Definition int_str_error : exception :=
  Exception
    "Exceeds the limit (4300 digits) for integer string conversion; use sys.set_int_max_str_digits() to increase the limit".

(** The integer has at most [int_max_str_digits] digits. *)
Definition int_writable (z : Z) : bool := Z.ltb (Z.abs z) (10 ^ int_max_str_digits).

(** A float is always written ([NaN] and [Infinity] included). *)
Definition num_writable (x : num) : bool :=
  match x with
  | PyInt z => int_writable z
  | PyFloat _ => true
  end.

End Py.


Notation "x <- m ;; k" := (Py.bind m (fun x => k))
  (at level 61, m at next level, right associativity).

(** ** The estimator *)

Module BudgetEstimator.
Import Py.

(** *** The travel plan and the breakdown *)

(** The ["accommodation"] dict: keys ["type"] and ["quality"]. *)
Record Accommodation : Type := {
  acc_type : option string;
  acc_quality : option string
}.

(** The ["transportation"] dict: keys ["type"], ["distance"], ["quality"]. *)
Record Transportation : Type := {
  tr_type : option string;
  tr_distance : option num;
  tr_quality : option string
}.

(** One item of ["activities"]: keys ["type"], ["duration"], ["quality"]. *)
Record Activity : Type := {
  act_type : option string;
  act_duration : option num;
  act_quality : option string
}.

Record TravelPlan : Type := {
  destination : option string;
  duration : option Z;
  activities : option (list Activity);
  accommodation : option Accommodation;
  transportation : option Transportation
}.

(** The dict [{}] at each of the two record types, and its truth value. *)
Definition no_accommodation : Accommodation :=
  {| acc_type := None; acc_quality := None |}.

Definition no_transportation : Transportation :=
  {| tr_type := None; tr_distance := None; tr_quality := None |}.

Definition is_none {A : Type} (o : option A) : bool :=
  match o with
  | None => true
  | Some _ => false
  end.

(** [not accommodation] *)
Definition not_accommodation (a : Accommodation) : bool :=
  is_none (acc_type a) && is_none (acc_quality a).

(** [not transportation] *)
Definition not_transportation (t : Transportation) : bool :=
  is_none (tr_type t) && is_none (tr_distance t) && is_none (tr_quality t).

(** [not activities] *)
Definition not_activities (l : list Activity) : bool :=
  match l with
  | [] => true
  | _ :: _ => false
  end.

(** The dict [budget_breakdown], with its six fixed keys. *)
Record BudgetBreakdown : Type := {
  bb_accommodation : num;
  bb_transportation : num;
  bb_activities : num;
  bb_food : num;
  bb_miscellaneous : num;
  bb_total : num
}.

(** [budget_breakdown[key] = v], one function per key. *)
Definition set_accommodation (v : num) (b : BudgetBreakdown) : BudgetBreakdown :=
  {| bb_accommodation := v; bb_transportation := bb_transportation b;
     bb_activities := bb_activities b; bb_food := bb_food b;
     bb_miscellaneous := bb_miscellaneous b; bb_total := bb_total b |}.

Definition set_transportation (v : num) (b : BudgetBreakdown) : BudgetBreakdown :=
  {| bb_accommodation := bb_accommodation b; bb_transportation := v;
     bb_activities := bb_activities b; bb_food := bb_food b;
     bb_miscellaneous := bb_miscellaneous b; bb_total := bb_total b |}.

Definition set_activities (v : num) (b : BudgetBreakdown) : BudgetBreakdown :=
  {| bb_accommodation := bb_accommodation b; bb_transportation := bb_transportation b;
     bb_activities := v; bb_food := bb_food b;
     bb_miscellaneous := bb_miscellaneous b; bb_total := bb_total b |}.

Definition set_food (v : num) (b : BudgetBreakdown) : BudgetBreakdown :=
  {| bb_accommodation := bb_accommodation b; bb_transportation := bb_transportation b;
     bb_activities := bb_activities b; bb_food := v;
     bb_miscellaneous := bb_miscellaneous b; bb_total := bb_total b |}.

Definition set_miscellaneous (v : num) (b : BudgetBreakdown) : BudgetBreakdown :=
  {| bb_accommodation := bb_accommodation b; bb_transportation := bb_transportation b;
     bb_activities := bb_activities b; bb_food := bb_food b;
     bb_miscellaneous := v; bb_total := bb_total b |}.

Definition set_total (v : num) (b : BudgetBreakdown) : BudgetBreakdown :=
  {| bb_accommodation := bb_accommodation b; bb_transportation := bb_transportation b;
     bb_activities := bb_activities b; bb_food := bb_food b;
     bb_miscellaneous := bb_miscellaneous b; bb_total := v |}.

(** *** Rate tables *)

(** Average nightly rates by accommodation type and quality. *)
Definition accommodation_rates : dict (dict Z) :=
  [ ("hotel", [("budget", 50); ("medium", 100); ("luxury", 200)]);
    ("hostel", [("budget", 20); ("medium", 30); ("luxury", 50)]);
    ("apartment", [("budget", 70); ("medium", 120); ("luxury", 250)]);
    ("vacation_rental", [("budget", 80); ("medium", 150); ("luxury", 300)]);
    ("resort", [("budget", 100); ("medium", 200); ("luxury", 400)]) ].

(** Cost per mile or kilometre by transportation type and quality. *)
Definition transportation_rates : dict (dict float) :=
  [ ("flight", [("economy", decimal 15 2); ("business", decimal 30 2); ("first", decimal 50 2)]);
    ("train", [("economy", decimal 10 2); ("business", decimal 20 2); ("first", decimal 30 2)]);
    ("bus", [("economy", decimal 5 2); ("business", decimal 8 2); ("first", decimal 12 2)]);
    ("car", [("economy", decimal 25 2); ("business", decimal 35 2); ("first", decimal 50 2)]) ].

(** Average cost by activity type and quality. *)
Definition activity_rates : dict (dict Z) :=
  [ ("sightseeing", [("free", 0); ("standard", 15); ("premium", 30)]);
    ("museum", [("free", 0); ("standard", 20); ("premium", 40)]);
    ("adventure", [("standard", 50); ("premium", 100)]);
    ("cultural", [("standard", 25); ("premium", 50)]);
    ("entertainment", [("standard", 30); ("premium", 60)]);
    ("shopping", [("standard", 50); ("premium", 100)]);
    ("dining", [("standard", 40); ("premium", 80)]) ].

(** *** The five estimators *)

Definition _estimate_accommodation_cost (accommodation : Accommodation) (duration : Z)
  : outcome num :=
  if not_accommodation accommodation then Ok (PyFloat (decimal 0 1))
  else
    let accommodation_type := lower (get_field (acc_type accommodation) "hotel") in
    let quality := lower (get_field (acc_quality accommodation) "medium") in
    let rates := accommodation_rates in
    let default_rate := get rates "hotel" [("medium", 100)] in
    let rate := get (get rates accommodation_type default_rate) quality 100 in
    mul (PyInt rate) (PyInt duration).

---

● **What needs to be done**: In the listing, find every line containing the word "string" and list it.

● **Answer box**:
    "Exceeds the limit (4300 digits) for integer string conversion; use sys.set_int_max_str_digits() to increase the limit".
  acc_type : option string;
  acc_quality : option string
  tr_type : option string;
  tr_quality : option string
  act_type : option string;
  act_quality : option string
  destination : option string;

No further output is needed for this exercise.